Un sueño, repetí mientras Barnabas me acompañaba de regreso a la habitación.

El demonio no había dicho nada más tras aquella revelación, y parecía encontrarse igual de pensativo que yo. Quizá intentando desentrañar el significado que ocultaba.

Todo mi interior bullía a causa de la multitud de emociones que había liberado ese falso recuerdo. No me había reconocido, como tampoco había reconocido al Señor de los Demonios que la perla de la memoria nos había mostrado; aquel Setan casi desenfadado... Esa Eir coqueta que no dudaba en usar sus encantos para mantener la atención del demonio.

Sacudí la cabeza mientras me sentaba sobre la cama, intentando digerir lo que habíamos visto. Intentando descubrir qué verdad podía ocultar aquel sueño del Señor de los Demonios.

«Porque tu nombre es equilibrio, Eir Gerber: representa lo que una vez amé y lo que alguna vez odié.»

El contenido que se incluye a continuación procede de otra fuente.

(** * The snapshot *)
(** A task with its current plan, as the joins select it. *)
Definition planned_tasks (db : ObjDb) : list (string * Z * PlanCurrentRow * PlanRow) :=
  omap (fun kv : string * Z =>
    pc ← task_plan_current db !! kv.1;
    p ← task_plan_revisions db !! pc_plan_revision_id pc;
    Some (kv, pc, p)) (map_to_list (tasks db)).
Definition coalesced_state (db : ObjDb) (t : string) : string :=
  match task_execution_projection db !! t with Some x => ex_execution_state x | None => "not_started" end.
Definition provider_final (db : ObjDb) (t : string) : bool :=
  match wfm_source_projection_cache db !! t with
  | Some class => set_token ["complete"; "plan_cancel"] class | None => false end.
Definition membership_lock (db : ObjDb) (t : string) : Z := default 0 (task_lock_projection db !! t).

Definition lineage_rows (db : ObjDb) : list Interval :=
  py_sorted (fun i => (iv_lineage_id i, iv_start i, iv_end i, iv_task_id i))
    (omap (fun kv : string * string =>
      pc ← task_plan_current db !! kv.1;
      p ← task_plan_revisions db !! pc_plan_revision_id pc;
      if String.eqb (pl_task_id p) kv.1
         && negb (bool_decide (is_Some (task_outcome_current db !! kv.1)))
         && negb (set_token ["ended"; "terminated"] (coalesced_state db kv.1))
         && negb (provider_final db kv.1)
      then Some (MkInterval kv.1 kv.2 (pl_start_utc p) (pl_end_utc p)) else None)
      (map_to_list (task_activity_lineage_current db))).
Definition _competing_task_ids (db : ObjDb) : gset string := strict_overlap_member_ids (lineage_rows db).

Definition objective_authority (db : ObjDb) (id : string) (o : ObjectiveRow)
    : option GroupingObjectiveAuthority :=
  match ob_superseded_by_objective_id o with
  | Some _ => None
  | None =>
      e ← objective_envelope_projection db !! id;
      a ← objective_aggregate_projection db !! id;
      Some (MkObjective id (ob_tracking_sequence o) (ob_revision o) (en_revision e) (en_start_utc e)
        (en_end_utc e) (ag_execution_state a) (ob_creation_origin o))
  end.
Record _GroupingSnapshot := MkSnapshot {
  s_tasks : list GroupingTaskAuthority;
  s_objectives : gmap string GroupingObjectiveAuthority
}.
Definition current_objectives (db : ObjDb) : gmap string GroupingObjectiveAuthority :=
  map_imap (objective_authority db) (objectives db).
Definition closed_states : list string := ["reviewed"; "superseded"; "historical_structure"].
Definition closed_objective (o : GroupingObjectiveAuthority) : bool :=
  String.eqb (o_creation_origin o) "historical_provider_complete"
  || set_token closed_states (o_execution_state o).

(** The loop body: the task, or nothing when it is skipped. *)
Definition snapshot_task (db : ObjDb) (competing : gset string)
    (objectives : gmap string GroupingObjectiveAuthority) (row : string * Z * PlanCurrentRow * PlanRow)
    : result (option GroupingTaskAuthority) :=
  let '(t, revision, pc, p) := row in
  let execution := coalesced_state db t in
  if bool_decide (is_Some (task_outcome_current db !! t)) || negb (String.eqb execution "not_started")
     || provider_final db t || bool_decide (t ∈ competing)
  then Ok None
  else
    let m := objective_task_membership_current db !! t in
    let objective := m ≫= fun m => objectives !! ms_objective_id m in
    _ ← forbid (bool_decide (is_Some m) && negb (bool_decide (is_Some objective)))
      (IntegrityFailure "Task membership points to missing current Objective");
    if match objective with Some o => closed_objective o | None => false end then Ok None
    else if membership_lock db t =? 1 then Ok None
    else Ok (Some (MkTask t revision (pc_plan_revision_id pc) (pc_revision pc) (pl_start_utc p) (pl_end_utc p)
      (ms_objective_id <$> m) (ms_accepted_plan_revision_id <$> m) (ms_membership_revision <$> m)
      (negb (membership_lock db t =? 0)) execution (ms_objective_id <$> m) (o_revision <$> objective)
      (o_envelope_revision <$> objective) (o_execution_state <$> objective))).
Definition row_key (row : string * Z * PlanCurrentRow * PlanRow) : Z * Z * string :=
  let '(t, _, _, p) := row in (pl_start_utc p, pl_end_utc p, t).
Definition _load_snapshot (db : ObjDb) : result _GroupingSnapshot :=
  let competing := _competing_task_ids db in
  let objectives := current_objectives db in
  items ← traverse (snapshot_task db competing objectives) (py_sorted row_key (planned_tasks db));
  Ok (MkSnapshot (omap id items) objectives).

Definition _eligible_workset_count (db : ObjDb) : result Z :=
  let broken (m : MembershipRow) := match objectives db !! ms_objective_id m with
    | None => true
    | Some o => bool_decide (is_Some (ob_superseded_by_objective_id o))
        || negb (bool_decide (is_Some (objective_envelope_projection db !! ms_objective_id m)))
        || negb (bool_decide (is_Some (objective_aggregate_projection db !! ms_objective_id m)))
    end in
  _ ← forbid (existsb (fun kv => broken kv.2) (map_to_list (objective_task_membership_current db)))
    (IntegrityFailure "Task membership points to missing or noncurrent Objective authority");
  let competing := _competing_task_ids db in
  let eligible (row : string * Z * PlanCurrentRow * PlanRow) := let '(t, _, _, _) := row in
    negb (bool_decide (is_Some (task_outcome_current db !! t)))
    && String.eqb (coalesced_state db t) "not_started" && negb (provider_final db t)
    && (membership_lock db t =? 0)
    && match objective_task_membership_current db !! t with
       | None => true
       | Some m => match objectives db !! ms_objective_id m, objective_aggregate_projection db !! ms_objective_id m with
           | Some o, Some a => negb (bool_decide (is_Some (ob_superseded_by_objective_id o)))
               && negb (String.eqb (ob_creation_origin o) "historical_provider_complete")
               && negb (set_token closed_states (ag_execution_state a))
           | _, _ => false
           end
       end
    && negb (bool_decide (t ∈ competing)) in
  Ok (Z.of_nat (length (filter (fun row => eligible row = true) (planned_tasks db)))).

Definition objective_order (o : GroupingObjectiveAuthority) : Z * string :=
  (o_tracking_sequence o, o_objective_id o).
Definition sweep_order (o : GroupingObjectiveAuthority) : Z * Z * Z * string :=
  (o_start_utc o, o_end_utc o, o_tracking_sequence o, o_objective_id o).

(** Objectives whose members lie in several components. *)
Definition component_members (component : list GroupingTaskAuthority) : gset string :=
  list_to_set (omap membership_objective_id component).
Definition _split_objectives (components : list (list GroupingTaskAuthority)) : gset string :=
  list_to_set (filter (fun id =>
      1 < Z.of_nat (length (filter (fun c => id ∈ component_members c) components)))
    (mjoin (map (omap membership_objective_id) components))).

(** ** The sweep over the ordered objectives *)
Fixpoint advance_cursor (start : Z) (ordered : list GroupingObjectiveAuthority)
    : list GroupingObjectiveAuthority :=
  match ordered with
  | o :: rest => if o_end_utc o <=? start then advance_cursor start rest else ordered
  | [] => []
  end.
Fixpoint scan_overlapping (start end_ : Z) (ordered : list GroupingObjectiveAuthority)
    : list GroupingObjectiveAuthority :=
  match ordered with
  | o :: rest =>
      if o_start_utc o <? end_
      then (if start <? o_end_utc o then [o] else []) ++ scan_overlapping start end_ rest
      else []
  | [] => []
  end.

Bien era cierto que el Señor de los Demonios, al principio, me había llamado por mi nombre completo. Luego, mucho tiempo después, simplemente me había llamado Eir; ahora me desconcertaba aquel sutil cambio, y esa maldita frase se repetía en bucle dentro de mi cabeza.

Como si fuera una pieza importante.

Observé a Barnabas paseándose de un lado a otro, sumido en sus propios pensamientos. Se había encerrado en un extraño mutismo desde que me hubiera explicado que el recuerdo, en realidad, era un sueño; un inquietante sueño de Setan, por retorcido que pudiera sonar. El demonio de ojos grises tenía el ceño fruncido y sus erráticos movimientos denotaban el nerviosismo que le embargaba en aquellos instantes.

Barnabas había entendido algo de aquel sueño.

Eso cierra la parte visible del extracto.